Please join us for a CCN Seminar with Xiaoling Hu, PhD Candidate at Stony Brook University
Title: Topology-Informed Image Analysis
Abstract: In the segmentation of fine-scale structures from natural and biomedical images, per-pixel accuracy is not the only metric of concern. Topological correctness, such as vessel connectivity and membrane closure, is crucial for downstream analysis tasks. To address this issue, we propose new approaches to train deep image segmentation networks for better topological accuracy. Firstly, we design a continuous-valued loss function that enforces a segmentation to have the same topology as the ground truth, i.e., having the same Betti number. The proposed topology-preserving loss function is differentiable and we incorporate it into end-to-end training of a deep neural network.
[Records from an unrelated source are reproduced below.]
(** * go-pcf8523: register-level model of the PCF8523 RTC driver

    A shallow embedding of [pcf8523.go].  Go's fixed-width integers are
    integers of [Z] with the wrap-around of every conversion written out;
    wire bytes are [Byte.byte]; the I2C transport of periph.io is a record
    of operations on an abstract world, and the driver's methods are
    programs in a small state monad that also records which transport
    operations were issued. *)

From Stdlib Require Import ZArith String List Bool Lia.
From Stdlib Require Import Strings.Byte.
From Stdlib Require Import Floats.
Import ListNotations.
Local Open Scope Z_scope.
Set Warnings "-inexact-float".

(** ** Machine integers *)

Module GoInt.

(** The value of a [byte] (Go's [uint8]) as an integer in [0, 255]. *)
Definition u8 (b : byte) : Z := Z.of_N (Byte.to_N b).

(** Wrap-around of unsigned 8-bit arithmetic. *)
Definition wrap8 (z : Z) : Z := z mod 256.

(** The conversion [byte(z)]: the low eight bits of [z]. *)
Definition to_byte (z : Z) : byte :=
  match Byte.of_N (Z.to_N (wrap8 z)) with
  | Some b => b
  | None => x00
  end.

(** The conversion [int8(z)] and the wrap-around of [int8] arithmetic:
    the low eight bits of [z] read as two's complement. *)
Definition to_int8 (z : Z) : Z :=
  let m := wrap8 z in if m <? 128 then m else m - 256.

(** Go's [int] on a 64-bit target, as two's complement. *)
Definition to_int (z : Z) : Z :=
  let m := z mod 2 ^ 64 in if m <? 2 ^ 63 then m else m - 2 ^ 64.

End GoInt.
Import GoInt.

(** Checking a decidable property on every integer of an interval. *)
Fixpoint check_from (lo : Z) (n : nat) (P : Z -> bool) : bool :=
  match n with
  | O => true
  | S k => if P lo then check_from (lo + 1) k P else false
  end.

(** ** BCD codec *)

(** [parseBcd]: the arithmetic is done on [byte] operands, so the product
    and the sum wrap at 256 before the result is widened to [int]. *)
Definition parseBcd (value : byte) : Z :=
  let v := u8 value in
  wrap8 (Z.land v 0xF + wrap8 (Z.land (Z.shiftr v 4) 0xF * 10)).

(** [encodeBcd]: Go's [%] and [/] on [int] truncate toward zero
    ([Z.rem], [Z.quot]); the result keeps the low eight bits. *)
Definition encodeBcd (value : Z) : byte :=
  to_byte (Z.lor (Z.rem value 10) (to_int (Z.shiftl (Z.quot value 10) 4))).

(** ** float64 to int8 *)

Module GoFloat.

(** Go's [float64] is IEEE 754 binary64, which is the primitive [float].
    [trunc f] is [f] with its fraction discarded, when [f] is finite. *)
Definition trunc (f : float) : option Z :=
  match Prim2SF f with
  | S754_zero _ => Some 0
  | S754_finite s m e =>
      let a := if 0 <=? e then Z.shiftl (Z.pos m) e
               else Z.shiftr (Z.pos m) (- e) in
      Some (if s then - a else a)
  | S754_infinity _ => None
  | S754_nan => None
  end.

(** The conversion [int8(f)] of a non-constant [f]: the fraction is
    discarded; when the result does not fit [int8] (or [f] is not
    finite) the value is implementation-dependent, and is whatever the
    target [oob] makes of it. *)
Definition float64_to_int8 (oob : float -> Z) (f : float) : Z :=
  match trunc f with
  | Some z => if (-128 <=? z) && (z <=? 127) then z else to_int8 (oob f)
  | None => to_int8 (oob f)
  end.

(** Rounding to the nearest integer, halves away from zero
    ([math.Round]); the conversion the specification words describe. *)
Definition round_nearest (f : float) : option Z :=
  match Prim2SF f with
  | S754_zero _ => Some 0
  | S754_finite s m e =>
      let a := if 0 <=? e then Z.shiftl (Z.pos m) e
               else Z.shiftr (Z.pos m + Z.shiftl 1 (- e - 1)) (- e) in
      Some (if s then - a else a)
  | S754_infinity _ => None
  | S754_nan => None
  end.

End GoFloat.

(** ** The part of package [time] the driver uses *)

Module GoTime.

(** A location is UTC or a zone at a fixed number of seconds east of it. *)
Inductive Location : Type :=
| UTC
| FixedZone (name : string) (offset : Z).

Definition zone_offset (l : Location) : Z :=
  match l with
  | UTC => 0
  | FixedZone _ o => o
  end.

(** An instant (seconds and nanoseconds since 1970-01-01T00:00:00Z) and
    the location it is presented in. *)
Record Time : Type := mkTime {
  unix : Z;
  nsec : Z;
  loc : Location
}.

(** Days since 1970-01-01 of a date of the proleptic Gregorian calendar. *)
Definition days_from_civil (y m d : Z) : Z :=
  let y := if m <=? 2 then y - 1 else y in
  let era := y / 400 in
  let yoe := y - era * 400 in
  let mp := (m + 9) mod 12 in
  let doy := (153 * mp + 2) / 5 + d - 1 in
  let doe := yoe * 365 + yoe / 4 - yoe / 100 + doy in
  era * 146097 + doe - 719468.

(** Year, month and day of a day number. *)
Definition civil_from_days (z : Z) : Z * Z * Z :=
  let z := z + 719468 in
  let era := z / 146097 in
  let doe := z - era * 146097 in
  let yoe := (doe - doe / 1460 + doe / 36524 - doe / 146096) / 365 in
  let y := yoe + era * 400 in
  let doy := doe - (365 * yoe + yoe / 4 - yoe / 100) in
  let mp := (5 * doy + 2) / 153 in
  let d := doy - (153 * mp + 2) / 5 + 1 in
  let m := if mp <? 10 then mp + 3 else mp - 9 in
  (if m <=? 2 then y + 1 else y, m, d).

(** [time.Date]: fields outside their usual ranges are normalised
    (October 32 is November 1). *)
Definition Date (year month day hour min sec nanos : Z) (l : Location) : Time :=
  let m := month - 1 in
  let year := year + m / 12 in
  let month := m mod 12 + 1 in
  let days := days_from_civil year month 1 + (day - 1) in
  let secs := days * 86400 + hour * 3600 + min * 60 + sec + nanos / 1000000000 in
  mkTime (secs - zone_offset l) (nanos mod 1000000000) l.

(** The zero value [time.Time{}]: January 1, year 1, 00:00:00 UTC. *)
Definition zero : Time := mkTime (-62135596800) 0 UTC.

(** [t.In(l)]: the same instant, presented in [l]. *)
Definition In (t : Time) (l : Location) : Time :=
  mkTime (unix t) (nsec t) l.

(** Seconds since the epoch on the wall clock of [t]'s location. *)
Definition wall (t : Time) : Z := unix t + zone_offset (loc t).

Definition Year (t : Time) : Z := fst (fst (civil_from_days (wall t / 86400))).
Definition Month (t : Time) : Z := snd (fst (civil_from_days (wall t / 86400))).
Definition Day (t : Time) : Z := snd (civil_from_days (wall t / 86400)).
Definition Hour (t : Time) : Z := (wall t mod 86400) / 3600.
Definition Minute (t : Time) : Z := (wall t mod 3600) / 60.
Definition Second (t : Time) : Z := wall t mod 60.
(** Sunday is 0; 1970-01-01 was a Thursday. *)
Definition Weekday (t : Time) : Z := (wall t / 86400 + 4) mod 7.

(** Decidable checks on a day number, run over the days of 2000-2099:
    the date of the day is a calendar date of those years that
    [days_from_civil] takes back to the day; and a day whose year lies
    in those years is one of those days. *)
Definition civil_ok (d : Z) : bool :=
  let '(y, m, dd) := civil_from_days d in
  (days_from_civil y m dd =? d) && (2000 <=? y) && (y <=? 2099)
  && (1 <=? m) && (m <=? 12) && (1 <=? dd) && (dd <=? 31).

Definition year_of (d : Z) : Z := fst (fst (civil_from_days d)).

Definition year_in_century_ok (d : Z) : bool :=
  negb ((2000 <=? year_of d) && (year_of d <=? 2099))
  || ((10957 <=? d) && (d <? 47482)).

End GoTime.

(** ** Errors, transport and the driver monad *)

(** Go [error] values: those the transport produces (opaque to the driver,
    told apart by a code) and those made with [errors.New]. A nil [error]
    is [None : option error]. *)
Inductive error : Type :=
| TransportError (code : N)
| ErrorsNew (msg : string).

(** The capability the driver needs from periph.io: [i2creg.Open], the
    bus's [Tx(addr, w, r)] and [Close]. [Bus_Tx b addr w n] is a
    transaction with write bytes [w] and a read buffer of [n] bytes; it
    gives the bytes the bus put into the buffer and the error. *)
Record Transport : Type := {
  BusCloser : Type;
  World : Type;
  i2creg_Open : string -> World -> (error + BusCloser) * World;
  Bus_Tx : BusCloser -> Z -> list byte -> nat -> World -> (list byte * option error) * World;
  Bus_Close : BusCloser -> World -> option error * World
}.

(** What the driver asked of the transport, oldest first. *)
Inductive event : Type :=
| EvOpen (path : string)
| EvTx (addr : Z) (w : list byte) (rlen : nat)
| EvClose.

Definition is_close (e : event) : bool :=
  match e with EvClose => true | _ => false end.

(** A read buffer [make([]byte, n)] after the bus copied [data] into it. *)
Definition fill (n : nat) (data : list byte) : list byte :=
  firstn n (data ++ repeat x00 n).

Section Driver.

Context {T : Transport}.

(** What the target makes of an out-of-range [float64] to [int8]
    conversion. *)
Variable oob : float -> Z.

Record state : Type := mkState {
  env : World T;
  trace : list event
}.

(** A call either returns a value in a new state or panics (a method
    called on a nil bus). *)
Inductive outcome (A : Type) : Type :=
| Ok (a : A) (s : state)
| Panic.
Arguments Ok {A} a s.
Arguments Panic {A}.

Definition M (A : Type) : Type := state -> outcome A.

Definition ret {A : Type} (a : A) : M A := fun s => Ok a s.

Definition bind {A B : Type} (m : M A) (k : A -> M B) : M B :=
  fun s => match m s with
           | Ok a s' => k a s'
           | Panic => Panic
           end.

Definition panic {A : Type} : M A := fun _ => Panic.

Notation "x <- m ;; k" := (bind m (fun x => k))
  (at level 61, m at next level, right associativity).
Notation "' pat <- m ;; k" := (bind m (fun x => match x with pat => k end))
  (at level 61, pat pattern, m at next level, right associativity).

(** [i2c.Dev] and the driver's handle; a nil interface value is [None],
    so [Pcf8523_zero] is the composite literal [Pcf8523{}]. *)
Record Dev : Type := mkDev {
  Addr : Z;
  Bus : option (BusCloser T)
}.

Record Pcf8523 : Type := mkPcf8523 {
  Device : Dev;
  bus : option (BusCloser T)
}.

Definition Pcf8523_zero : Pcf8523 :=
  mkPcf8523 (mkDev 0 None) None.

(** [i2creg.Open(path)] *)
Definition Open (path : string) : M (error + BusCloser T) :=
  fun s =>
    let '(r, w') := i2creg_Open T path (env s) in
    Ok r (mkState w' (trace s ++ [EvOpen path])).

(** [d.Tx(w, r)] on an [i2c.Dev], with [r] a fresh buffer of [n] bytes:
    the buffer afterwards, and the error. *)
Definition Tx (d : Dev) (w : list byte) (n : nat) : M (list byte * option error) :=
  match Bus d with
  | None => panic
  | Some b =>
      fun s =>
        let '((data, err), w') := Bus_Tx T b (Addr d) w n (env s) in
        Ok (fill n data, err) (mkState w' (trace s ++ [EvTx (Addr d) w n]))
  end.

(** [func (p *Pcf8523) Close()] *)
Definition Close (p : Pcf8523) : M unit :=
  match bus p with
  | None => panic
  | Some b =>
      fun s =>
        let '(_, w') := Bus_Close T b (env s) in
        Ok tt (mkState w' (trace s ++ [EvClose]))
  end.

(** [ReadReg]: reads a single register at the given address. *)
Definition ReadReg (p : Pcf8523) (address : byte) : M (byte * option error) :=
  '(r, err) <- Tx (Device p) [address] 1 ;;
  match err with
  | Some e => ret (x00, Some e)
  | None => ret (nth 0 r x00, None)
  end.

(** [WriteReg]: sets a single register at the given address. *)
Definition WriteReg (p : Pcf8523) (address value : byte) : M (option error) :=
  '(_, err) <- Tx (Device p) [address; value] 0 ;;
  ret err.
Moreover, leveraging the power of discrete Morse theory (DMT), we identify global structures, including 1D skeletons and 2D patches, which are important for topological accuracy. Trained with a novel loss based on these global structures, the network performance is significantly improved especially near topologically challenging locations (such as weak spots of connections and membranes). To overcome the issues caused by pixel-wise predictions, we further propose the first deep learning based method to learn topological/structural representations. And then we learn a probabilistic model that can perform inference tasks in such a topological/structural representation space. On diverse datasets, our method achieves superior performance on both the DICE score and topological metrics.